Material provided:
== Segment start ==

(** * Order overview dashboard: filtering, sorting, paging and presets

    A shallow embedding of the logic of the dashboard
    ([src/app/page.tsx], [components/OrderTable.tsx],
    [components/PresetManager.tsx], [types/orders.ts], [types/filters.ts])
    and the properties proved about it.

    Conventions of the embedding.
    - A JavaScript string is a [string]: its characters are UTF-16 code
      units, here the ones in the range 0..255.
    - A JavaScript number that holds an integer (an oid, a number of days,
      an array index, a page number) is a [Z].  The front end computes with
      double-precision numbers, which hold every integer strictly between
      -2^53 and 2^53 exactly.  [parseInt] is modelled by the integer its
      digits denote, whatever its size; the engine hands back that integer
      rounded to a double.  A comparison of a number of days strictly
      between -2^53 and 2^53 with such a threshold has the same answer on
      the integer and on its rounding (lemma [below_rounded]); the
      characterisation of the filter, which reads a threshold off an
      arbitrary label, carries this bound.
    - React state is an explicit record; an event handler is a function from
      the state it was rendered with to the state after its updates.
    - [localStorage] is an explicit store inside that record.
    - [JSON.stringify] and [JSON.parse] are a printer and a parser of JSON
      text; the values the front end casts to [Preset[]] or [FilterState]
      are read at these types, a value of another shape is outside the
      model.
    - An effect that may throw ends in an [outcome]. *)

From Stdlib Require Import ZArith List String Ascii Bool Lia.
From Stdlib Require Import Sorting.Sorted Sorting.Permutation.
Import ListNotations.

Set Warnings "-register-all".

Local Open Scope string_scope.
Local Open Scope list_scope.
Local Open Scope Z_scope.

(* ================================================================= *)
(** ** Strings of the host language *)

(** The white space and line terminator code units that [trim] and
    [parseInt] skip: TAB, LF, VT, FF, CR, SP and NBSP (the others lie
    above 255). *)
Definition is_js_space (c : ascii) : bool :=
  let n := nat_of_ascii c in
  ((9 <=? n)%nat && (n <=? 13)%nat) || (n =? 32)%nat || (n =? 160)%nat.

Definition is_digit (c : ascii) : bool :=
  let n := nat_of_ascii c in (48 <=? n)%nat && (n <=? 57)%nat.

Definition digit_value (c : ascii) : Z := Z.of_nat (nat_of_ascii c) - 48.

(** [String.prototype.trimStart]. *)
Fixpoint trimStart (s : string) : string :=
  match s with
  | String c r => if is_js_space c then trimStart r else s
  | EmptyString => EmptyString
  end.

(** Reversal, used for [trimEnd]. *)
Fixpoint rev_append_string (s acc : string) : string :=
  match s with
  | EmptyString => acc
  | String c r => rev_append_string r (String c acc)
  end.

Definition rev_string (s : string) : string := rev_append_string s EmptyString.

Definition trimEnd (s : string) : string := rev_string (trimStart (rev_string s)).

(** [String.prototype.trim]. *)
Definition trim (s : string) : string := trimEnd (trimStart s).

(** The value of the longest prefix of decimal digits, most significant
    digit first. *)
Fixpoint parse_digits (acc : Z) (s : string) : Z :=
  match s with
  | String c r => if is_digit c then parse_digits (acc * 10 + digit_value c) r else acc
  | EmptyString => acc
  end.

(** [parseInt(s, 10)]: leading white space is skipped, one sign is read,
    then the longest run of decimal digits; what follows the digits is
    ignored.  [None] stands for [NaN] (no digit where one is expected).
    The result is the integer the digits denote; the engine returns the
    double nearest to it, the same number below 2^53. *)
Definition parseInt (s : string) : option Z :=
  let body := trimStart s in
  let '(sign, digits) :=
    match body with
    | String c r =>
        if Ascii.eqb c "-" then (-1, r)
        else if Ascii.eqb c "+" then (1, r)
        else (1, body)
    | EmptyString => (1, body)
    end in
  match digits with
  | String c _ => if is_digit c then Some (sign * parse_digits 0 digits) else None
  | EmptyString => None
  end.

(** [s.replace(c, "")] for a one-character search string [c]: the first
    occurrence of [c] is deleted, wherever it stands; later ones stay. *)
Fixpoint replace_first (c : ascii) (s : string) : string :=
  match s with
  | EmptyString => EmptyString
  | String d r => if Ascii.eqb d c then r else String d (replace_first c r)
  end.

(** Lexicographic order on code units: [a < b] on two strings. *)
Fixpoint string_ltb (a b : string) : bool :=
  match a, b with
  | _, EmptyString => false
  | EmptyString, String _ _ => true
  | String x a', String y b' =>
      if (nat_of_ascii x <? nat_of_ascii y)%nat then true
      else if (nat_of_ascii y <? nat_of_ascii x)%nat then false
      else string_ltb a' b'
  end.

(* ================================================================= *)
(** ** Data model ([types/orders.ts], [types/filters.ts]) *)

Record Order := mkOrder {
  oid : Z;
  statusLeft : string;
  statusRight : string;
  type : string;
  lock : string;
  customer : string;
  daysSinceOrder : Z;
  model : string;
  designer : string
}.

(** What a property read [order[key]] can yield. *)
Inductive JsVal :=
| VUndefined
| VNumber (z : Z)
| VString (s : string).

(** [order[key]] for an arbitrary key: an order has exactly nine own
    properties, any other key reads [undefined]. *)
Definition order_get (o : Order) (key : string) : JsVal :=
  if String.eqb key "oid" then VNumber (oid o)
  else if String.eqb key "statusLeft" then VString (statusLeft o)
  else if String.eqb key "statusRight" then VString (statusRight o)
  else if String.eqb key "type" then VString (type o)
  else if String.eqb key "lock" then VString (lock o)
  else if String.eqb key "customer" then VString (customer o)
  else if String.eqb key "daysSinceOrder" then VNumber (daysSinceOrder o)
  else if String.eqb key "model" then VString (model o)
  else if String.eqb key "designer" then VString (designer o)
  else VUndefined.

(** [keyof FilterState]. *)
Inductive FilterKey :=
| K_OID | K_status | K_type | K_lock | K_customer | K_model | K_designer | K_days.

Definition key_name (k : FilterKey) : string :=
  match k with
  | K_OID => "OID"
  | K_status => "status"
  | K_type => "type"
  | K_lock => "lock"
  | K_customer => "customer"
  | K_model => "model"
  | K_designer => "designer"
  | K_days => "days"
  end.

(** [interface FilterState]: seven selections and the optional [OID]. *)
Record FilterState := mkFilterState {
  f_OID : option (list string);
  f_status : list string;
  f_type : list string;
  f_lock : list string;
  f_customer : list string;
  f_model : list string;
  f_designer : list string;
  f_days : list string
}.

Definition defaultFilterState : FilterState :=
  mkFilterState None [] [] [] [] [] [] [].

Inductive SortDirection := asc | desc.

(** [interface Preset]. *)
Record Preset := mkPreset {
  name : string;
  filters : FilterState;
  sortKey : string;
  sortDirection : SortDirection
}.

(** [Object.entries(filters)]: the own properties, an absent [OID] left
    out. *)
Definition entries (f : FilterState) : list (FilterKey * list string) :=
  (match f_OID f with Some l => [(K_OID, l)] | None => [] end) ++
  [ (K_status, f_status f); (K_type, f_type f); (K_lock, f_lock f);
    (K_customer, f_customer f); (K_model, f_model f);
    (K_designer, f_designer f); (K_days, f_days f) ].

(** [filters[key] || []]. *)
Definition get_field (f : FilterState) (k : FilterKey) : list string :=
  match k with
  | K_OID => match f_OID f with Some l => l | None => [] end
  | K_status => f_status f
  | K_type => f_type f
  | K_lock => f_lock f
  | K_customer => f_customer f
  | K_model => f_model f
  | K_designer => f_designer f
  | K_days => f_days f
  end.

(** [{ ...filters, [key]: v }]. *)
Definition set_field (f : FilterState) (k : FilterKey) (v : list string) : FilterState :=
  match k with
  | K_OID => mkFilterState (Some v) (f_status f) (f_type f) (f_lock f) (f_customer f) (f_model f) (f_designer f) (f_days f)
  | K_status => mkFilterState (f_OID f) v (f_type f) (f_lock f) (f_customer f) (f_model f) (f_designer f) (f_days f)
  | K_type => mkFilterState (f_OID f) (f_status f) v (f_lock f) (f_customer f) (f_model f) (f_designer f) (f_days f)
  | K_lock => mkFilterState (f_OID f) (f_status f) (f_type f) v (f_customer f) (f_model f) (f_designer f) (f_days f)
  | K_customer => mkFilterState (f_OID f) (f_status f) (f_type f) (f_lock f) v (f_model f) (f_designer f) (f_days f)
  | K_model => mkFilterState (f_OID f) (f_status f) (f_type f) (f_lock f) (f_customer f) v (f_designer f) (f_days f)
  | K_designer => mkFilterState (f_OID f) (f_status f) (f_type f) (f_lock f) (f_customer f) (f_model f) v (f_days f)
  | K_days => mkFilterState (f_OID f) (f_status f) (f_type f) (f_lock f) (f_customer f) (f_model f) (f_designer f) v
  end.

(* ================================================================= *)
(** ** Filter evaluator ([matchDays], [filteredOrders] in [page.tsx]) *)

(** [selected.includes(x)] on an array of strings: membership up to
    SameValueZero, so a number or [undefined] is never a member. *)
Definition includes (selected : list string) (x : JsVal) : bool :=
  match x with
  | VString s => existsb (String.eqb s) selected
  | _ => false
  end.

(** [parseInt(f.replace("<", ""), 10)]. *)
Definition threshold (f : string) : option Z := parseInt (replace_first "<" f).

(** [value < threshold], false when the threshold is [NaN].  For a
    [value] strictly between -2^53 and 2^53 the answer is the one the
    engine computes on the rounded threshold (lemma [below_rounded]). *)
Definition below (value : Z) (t : option Z) : bool :=
  match t with
  | Some n => value <? n
  | None => false
  end.

Definition matchDays (value : Z) (filters : list string) : bool :=
  if (List.length filters =? 0)%nat then true
  else existsb (fun f => below value (threshold f)) filters.

(** The callback of [Object.entries(filters).every]. *)
Definition entry_matches (order : Order) (e : FilterKey * list string) : bool :=
  let '(key, selected) := e in
  if (List.length selected =? 0)%nat then true
  else match key with
       | K_days => matchDays (daysSinceOrder order) selected
       | K_status =>
           includes selected (VString (statusLeft order)) ||
           includes selected (VString (statusRight order))
       | _ => includes selected (order_get order (key_name key))
       end.

(** The callback of [allOrders.filter]. *)
Definition matches (order : Order) (filters : FilterState) : bool :=
  forallb (entry_matches order) (entries filters).

Definition filteredOrders (allOrders : list Order) (filters : FilterState) : list Order :=
  filter (fun order => matches order filters) allOrders.

(* ================================================================= *)
(** ** Sort comparator and query pipeline ([sortedAndFilteredOrders]) *)

Definition statusPriority : list string :=
  [ "Open Order"; "Printing"; "Drying"; "QC"; "Ready for Packaging"; "Delivered" ].

Fixpoint indexOf_from (i : Z) (l : list string) (x : string) : Z :=
  match l with
  | [] => -1
  | y :: l' => if String.eqb y x then i else indexOf_from (i + 1) l' x
  end.

(** [l.indexOf(x)]: the first index holding [x], [-1] when there is none. *)
Definition indexOf (l : list string) (x : string) : Z := indexOf_from 0 l x.

(** [aValue] (and [bValue]) of the comparator, by sort key. *)
Definition sort_value (sortKey : string) (a : Order) : JsVal :=
  if String.eqb sortKey "daysSinceOrder" then VNumber (daysSinceOrder a)
  else if String.eqb sortKey "status" then VNumber (indexOf statusPriority (statusLeft a))
  else order_get a sortKey.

== Segment end ==

Task brief:
All lines above between those holding "Fixpoint replace_first (c" and "(** Lexicographic order", inclusive, must be set down unchanged, and no other line may be included.

Output of the exercise:
Fixpoint replace_first (c : ascii) (s : string) : string :=
  match s with
  | EmptyString => EmptyString
  | String d r => if Ascii.eqb d c then r else String d (replace_first c r)
  end.

(** Lexicographic order on code units: [a < b] on two strings. *)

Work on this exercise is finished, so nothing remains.